Из заглавий его стихотворных произведений, а также посвящений узнаем особые точки притяжения Пастернака в пространстве мирового и русского искусства. В число заглавных элементов входят и первые строки стихотворений (или их части), обладающие моделирующей способностью и способные повышать свой ранг в общей системе книги (ср. заглавие книги и ее разделов «Сестра моя — жизнь», «Попытка душу разлучить», «Не время ль птицам петь»). Так, в числе «заглавных» привязанностей Пастернака оказываются следующие герои мировой литературы, начиная с греческой мифологии: Ганимед («Я рос. Меня, как Ганимеда…»), Демон («Памяти Демона»), Елена («Елене»), «Маргарита», «Мефистофель», «Гамлет»[79], Фауст же появляется внутри текста, адресованного «Елене», в стихотворении «Любовь Фауста»[80].

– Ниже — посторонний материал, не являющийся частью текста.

Lemma load_absent :
  saved_truthy (stored_profile (host st)) = None ->
  loadUserProfile st = (Normal, st).
Proof. intros H. unfold loadUserProfile. by rewrite H. Qed.

Lemma load_parsed saved v :
  saved_truthy (stored_profile (host st)) = Some saved ->
  JSON_parse saved = Some v ->
  loadUserProfile st = (Normal, upd_globals (set_userProfile v) st).
Proof. intros H Hp. unfold loadUserProfile. by rewrite H, Hp. Qed.

Lemma load_malformed saved :
  saved_truthy (stored_profile (host st)) = Some saved ->
  JSON_parse saved = None ->
  loadUserProfile st = (Thrown SyntaxError, st).
Proof. intros H Hp. unfold loadUserProfile. by rewrite H, Hp. Qed.

End Profile.

Lemma saved_truthy_Some saved text :
  saved_truthy saved = Some text <-> saved = Some text /\ text <> [].
Proof.
  destruct saved as [[|c r]|]; simpl; split; try done.
  - intros [[= <-] ?]. done.
  - intros [= <-]. done.
  - intros [[= <-] _]. done.
  - by intros [? _].
Qed.

Lemma saved_truthy_None saved :
  saved_truthy saved = None <-> saved = None \/ saved = Some [].
Proof.
  destruct saved as [[|c r]|]; simpl; split; auto; try done.
  intros [H|H]; discriminate H.
Qed.

(** The page load with the defaults still in place. *)
Lemma page_load_defaults saved :
  saved_truthy saved = None ->
  exists st', handle DOMContentLoaded (initial saved) = Some (Normal, st') /\
              userProfile (globals st') = default_profile /\
              wired (host st') = true.
Proof.
  intros H. unfold handle. simpl. unfold and_then at 1.
  rewrite load_absent by exact H. eexists. split; [reflexivity|]. done.
Qed.

(** C2, as the code has it. From the state the page starts in:
    - with nothing stored (no item, or the empty text), [loadUserProfile]
      completes normally, the profile keeps the defaults (budget 100000,
      risk medium, timeline medium) and the page load installs its handlers;
    - with a stored text that [JSON.parse] accepts, the profile becomes the
      parsed value, whatever it is;
    - with a non-empty stored text that [JSON.parse] rejects,
      [loadUserProfile] throws the SyntaxError; the profile variable still
      holds the defaults, and the page load stops there, before the handlers
      are installed. *)
Theorem loadUserProfile_from_storage (saved : option jsstring) :
  (saved = None \/ saved = Some [] ->
     loadUserProfile (initial saved) = (Normal, initial saved) /\
     userProfile (globals (initial saved)) = default_profile /\
     exists st', handle DOMContentLoaded (initial saved) = Some (Normal, st') /\
                 userProfile (globals st') = default_profile /\
                 wired (host st') = true) /\
  (forall text v, saved = Some text -> text <> [] -> JSON_parse text = Some v ->
     fst (loadUserProfile (initial saved)) = Normal /\
     userProfile (globals (snd (loadUserProfile (initial saved)))) = v) /\
  (forall text, saved = Some text -> text <> [] -> JSON_parse text = None ->
     loadUserProfile (initial saved) = (Thrown SyntaxError, initial saved) /\
     userProfile (globals (initial saved)) = default_profile /\
     handle DOMContentLoaded (initial saved) = Some (Thrown SyntaxError, initial saved) /\
     wired (host (initial saved)) = false).
Proof.
  split; [|split].
  - intros Habsent%saved_truthy_None. split; [by apply load_absent|].
    split; [done|]. by apply page_load_defaults.
  - intros text v Hs Hne Hp.
    rewrite (load_parsed (initial saved) text v); [done| |done].
    by apply saved_truthy_Some.
  - intros text Hs Hne Hp.
    assert (Hload : loadUserProfile (initial saved) = (Thrown SyntaxError, initial saved)).
    { apply (load_malformed _ text); [|done]. by apply saved_truthy_Some. }
    split; [done|]. split; [done|]. split; [|done].
    unfold handle. simpl. unfold and_then at 1. by rewrite Hload.
Qed.

Lemma loadUserProfile_from_storage_witness :
  loadUserProfile (initial None) = (Normal, initial None) /\
  userProfile (globals (snd (loadUserProfile (initial (Some (str "42"))))))
    = JNum (Fin (scale10 42 0)) /\
  loadUserProfile (initial (Some (str "{budget:1}")))
    = (Thrown SyntaxError, initial (Some (str "{budget:1}"))).
Proof.
  split; [|split].
  - destruct (loadUserProfile_from_storage None) as (Habsent & _).
    apply Habsent. by left.
  - destruct (loadUserProfile_from_storage (Some (str "42"))) as (_ & Hparsed & _).
    apply (Hparsed (str "42")); [reflexivity | discriminate | reflexivity].
  - destruct (loadUserProfile_from_storage (Some (str "{budget:1}"))) as (_ & _ & Hbad).
    apply (Hbad (str "{budget:1}")); [reflexivity | discriminate | reflexivity].
Defined.

(** C2 as the specification words it does not hold: on malformed text,
    here a stored [{], [loadUserProfile] throws, in the unified script and
    in the first revisions alike, and the page load with it. *)
Lemma load_malformed_throws :
  JSON_parse (str "{") = None /\
  loadUserProfile (initial (Some (str "{")))
    = (Thrown SyntaxError, initial (Some (str "{"))) /\
  Rev1.loadUserProfile (initial (Some (str "{")))
    = (Thrown SyntaxError, initial (Some (str "{"))) /\
  handle DOMContentLoaded (initial (Some (str "{")))
    = Some (Thrown SyntaxError, initial (Some (str "{"))).
Proof. repeat split. Qed.

(* ================================================================== *)
(** * What a handler keeps *)

Section Stability.

Variable P : State -> Prop.

Hypothesis P_effect : forall e st, P st -> P (upd_host (add_effect e) st).

Lemma stable_skip : stable P skip.
Proof. by intros st H. Qed.

Lemma stable_throw e : stable P (throw e).
Proof. by intros st H. Qed.

Lemma stable_modify f : (forall st, P st -> P (f st)) -> stable P (modify f).
Proof. intros Hf st H. by apply Hf. Qed.

Lemma stable_and_then a b : stable P a -> stable P b -> stable P (a ;; b).
Proof.
  intros Ha Hb st H. unfold and_then. specialize (Ha st H).
  destruct (a st) as [[|e] st1]; simpl in *; auto.
Qed.

Lemma stable_try_catch body handler :
  stable P body -> (forall e, stable P (handler e)) -> stable P (try_catch body handler).
Proof.
  intros Hb Hh st H. unfold try_catch. specialize (Hb st H).
  destruct (body st) as [[|e] st1]; simpl in *; [done|]. by apply Hh.
Qed.

Lemma stable_try_finally body final :
  stable P body -> stable P final -> stable P (try_finally body final).
Proof.
  intros Hb Hf st H. unfold try_finally. specialize (Hb st H).
  destruct (body st) as [c st1]. simpl in Hb. specialize (Hf st1 Hb).
  by destruct (final st1) as [[|e] st2].
Qed.

Lemma stable_async body : stable P body -> stable P (async body).
Proof.
  intros Hb st H. unfold async. specialize (Hb st H).
  destruct (body st) as [[|e] st1]; simpl in *; auto.
Qed.

Lemma stable_then_listener a b : stable P a -> stable P b -> stable P (then_listener a b).
Proof.
  intros Ha Hb st H. unfold then_listener. specialize (Ha st H).
  destruct (a st) as [[|e] st1]; simpl in *; auto.
Qed.

Lemma stable_if (c : bool) a b : stable P a -> stable P b -> stable P (if c then a else b).
Proof. by destruct c. Qed.

Lemma stable_console e : stable P (console e).
Proof. intros st H. by apply P_effect. Qed.

Lemma stable_alert v : stable P (alert v).
Proof. intros st H. by apply P_effect. Qed.

End Stability.

(* ================================================================== *)
(** * Timers *)

Lemma timers_ok_ext st st' :
  timer_state st' = timer_state st -> timers_ok st -> timers_ok st'.
Proof.
  unfold timer_state. intros [= Hn Ht Hr Hs] [H1 H2 H3 H4 H5 H6 H7].
  constructor; rewrite ?Hn, ?Ht, ?Hr, ?Hs; assumption.
Qed.

Lemma timers_ok_initial saved : timers_ok (initial saved).
Proof.
  constructor; simpl; try lia; try done.
Qed.

Lemma keeps_timer_state m st : keeps m -> timer_state (snd (m st)) = timer_state st.
Proof. intros H. by apply (H (timer_state st) st). Qed.

Lemma keeps_stable m : keeps m -> stable timers_ok m.
Proof.
  intros H st Hok. eapply timers_ok_ext; [|exact Hok]. by apply keeps_timer_state.
Qed.

(** Closing a [keeps] goal: the combinators, then assignments that do not
    touch the bookkeeping. *)
Ltac stable_step :=
  lazymatch goal with
  | |- stable _ (and_then _ _) => apply stable_and_then
  | |- stable _ (try_catch _ _) => apply stable_try_catch; [|intros ?]
  | |- stable _ (try_finally _ _) => apply stable_try_finally
  | |- stable _ (async _) => apply stable_async
  | |- stable _ (then_listener _ _) => apply stable_then_listener
  | |- stable _ (if _ then _ else _) => apply stable_if
  | |- stable _ skip => apply stable_skip
  | |- stable _ (throw _) => apply stable_throw
  | |- stable _ (console _) => apply stable_console
  | |- stable _ (alert _) => apply stable_alert
  end.

Ltac keeps_leaf :=
  lazymatch goal with
  | |- stable _ (modify _) => apply stable_modify; by intros [? ? ?] <-
  | |- forall _ _, _ -> _ = _ => by intros ? [? ? ?] <-
  | |- _ => idtac
  end.

Ltac stable_auto := repeat stable_step; keeps_leaf.

Ltac keeps_auto := intros ts; stable_auto.

Section Keeps.

Lemma keeps_renderSuggestions items : keeps (renderSuggestions items).
Proof.
  unfold renderSuggestions. destruct items as [|s r]; keeps_auto.
Qed.

Lemma keeps_send r : keeps (send r).
Proof. unfold send. keeps_auto. Qed.

Lemma keeps_fetchSuggestions q : keeps (fetchSuggestions q).
Proof.
  unfold fetchSuggestions, fetchSuggestions_catch. keeps_auto;
    first [apply keeps_renderSuggestions | apply keeps_send].
Qed.

Lemma keeps_fetchSuggestions_resume o : keeps (fetchSuggestions_resume o).
Proof.
  unfold fetchSuggestions_resume, fetchSuggestions_catch.
  destruct o; keeps_auto; apply keeps_renderSuggestions.
Qed.

Lemma keeps_drawPriceChart h : keeps (drawPriceChart h).
Proof.
  intros ts st <-. unfold drawPriceChart.
  destruct (has_canvas (host st)); [|done].
  destruct (has_Chart (host st)); simpl; [|by destruct st].
  destruct h as [| | | | |l|]; try done.
  destruct (forallb _ l); [|done]. by destruct st.
Qed.

Lemma keeps_displayStockInfo data : keeps (displayStockInfo data).
Proof.
  unfold displayStockInfo. keeps_auto. apply keeps_drawPriceChart.
Qed.

Lemma keeps_append_news items : keeps (append_news items).
Proof.
  induction items as [|item rest IH]; simpl; keeps_auto. apply IH.
Qed.

Lemma keeps_loadNews symbol : keeps (loadNews symbol).
Proof. unfold loadNews. keeps_auto. apply keeps_send. Qed.

Lemma keeps_loadNews_resume o : keeps (loadNews_resume o).
Proof.
  unfold loadNews_resume. destruct o as [| |ok news]; keeps_auto.
  destruct news as [| | | | |[|item rest]|]; stable_auto.
  apply (keeps_append_news (item :: rest)).
Qed.

Lemma keeps_searchStock_settle body : keeps body -> keeps (searchStock_settle body).
Proof. intros Hb. unfold searchStock_settle. keeps_auto. apply Hb. Qed.

Lemma keeps_searchStock : keeps searchStock.
Proof.
  unfold searchStock. intros ts. apply stable_async; [keeps_leaf|].
  intros st <-.
  destruct (bool_decide (toUpperCase (trim (stockSearch (page st))) = [])); [done|].
  match goal with |- timer_state (snd (?m st)) = _ =>
    apply (keeps_timer_state m st) end.
  intros ts'. stable_auto; [apply keeps_send|].
  apply keeps_searchStock_settle. keeps_auto.
Qed.

Lemma keeps_pickSuggestion idx : keeps (pickSuggestion idx).
Proof.
  intros ts st <-. unfold pickSuggestion.
  destruct ((idx <? 0) || _); [done|].
  destruct (lastSuggestions (globals st) !! Z.to_nat idx) as [s|]; [|done].
  destruct (get_prop s "symbol") as [sym|]; [|done].
  match goal with |- timer_state (snd (?m st)) = _ =>
    apply (keeps_timer_state m st) end.
  intros ts'. stable_auto; [apply keeps_renderSuggestions | apply keeps_searchStock].
Qed.

Lemma keeps_navigateSuggestions d : keeps (navigateSuggestions d).
Proof.
  intros ts st <-. unfold navigateSuggestions.
  destruct (suggestions (page st)) as [|r rs]; [done|]. cbv zeta.
  destruct (at_index _ _); by destruct st.
Qed.

Lemma keeps_append_cards recs : keeps (append_cards recs).
Proof.
  induction recs as [|rec rest IH]; simpl; [keeps_auto|].
  destruct (rec_card rec); keeps_auto. apply IH.
Qed.

Lemma keeps_displayRecommendations recs : keeps (displayRecommendations recs).
Proof.
  unfold displayRecommendations. keeps_auto.
  destruct recs as [| | | | |[|rec rest]|]; stable_auto.
  apply (keeps_append_cards (rec :: rest)).
Qed.

Lemma keeps_getRecommendations : keeps getRecommendations.
Proof.
  unfold getRecommendations. keeps_auto.
  intros st <-. apply (keeps_timer_state _ st), keeps_send.
Qed.

Lemma keeps_getRecommendations_resume o : keeps (getRecommendations_resume o).
Proof.
  unfold getRecommendations_resume, getRecommendations_settle.
  destruct o as [| |ok recs]; keeps_auto.
  apply keeps_displayRecommendations.
Qed.

Lemma keeps_loadUserProfile : keeps loadUserProfile.
Proof.
  intros ts st <-. unfold loadUserProfile.
  destruct (saved_truthy _) as [saved|]; [|done].
  destruct (JSON_parse saved); [|done]. by destruct st.
Qed.

Lemma keeps_updateProfileDisplay : keeps updateProfileDisplay.
Proof.
  intros ts st <-. unfold updateProfileDisplay.
  destruct (get_prop _ _) as [b|]; [|done].
  cbv zeta. destruct (negb (localizable b)); [done|].
  repeat (destruct (negb (stringable _)); [by destruct st|]). by destruct st.
Qed.

Lemma keeps_run_task tk : keeps (run_task tk).
Proof.
  destruct tk as [|symbol]; simpl.
  - intros ts st <-. apply (keeps_timer_state _ st), keeps_fetchSuggestions.
  - keeps_auto. apply keeps_searchStock.
Qed.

Безусловен интерес Пастернака к христианской символике — библейским именам, именам святых, которые оживают в его произведениях. Из «Откровения Святого Иоанна Богослова» приходит имя одного из главных, синтезирующих концепцию всего его творчества героев Пастернака — Живаго (Откр. 7.2), само же заглавие «Доктор Живаго» перекликается с «Доктором Фаустусом» (1947) Т. Манна. В связи с Иоанном Богословом, имевшим прозвище «Воанергес — сын громов», и романе «ДЖ» символично имя Анны Ивановны Громеко, которой молодой Живаго толкует Апокалипсис, подробно останавливаясь на строках о том, что «Смерти не будет» (по одно из «пробных» заглавий романа). В текстах Пастернака также оживают мать Христа Мария (это имя носит мать Живаго) и Дева-Богородица («Рождественская звезда»), Дева и св. Георгий («Сказка») и Илья Пророк («Все снег да снег, — терпи и точка…»), в заглавиях появляются Магдалина и Ева, символизирующие женское начало мира.
78
Под «фиалкой» понимается и болотная фиалка, и любка, и ночная красавица.
79
О функции образа Гамлета в художественной системе Пастернака см. подробно 1.2.2.
80
Имя Фауста также появляется в стихотворении о зарождении поэтического дара «Так начинают. Года в два…» книги «ТВ» (ср.: Как он даст Звезде превысить досяганье, Когда он — Фауст, когда — фантаст?). В стихотворении же со знаменательным заглавием «Жизнь» (1919) герои трагедии «Фауст» представлены лишь только через покровы их одежды (И Фаустов кафтан, и атласность корсажа Шелков Маргаритина лифа…).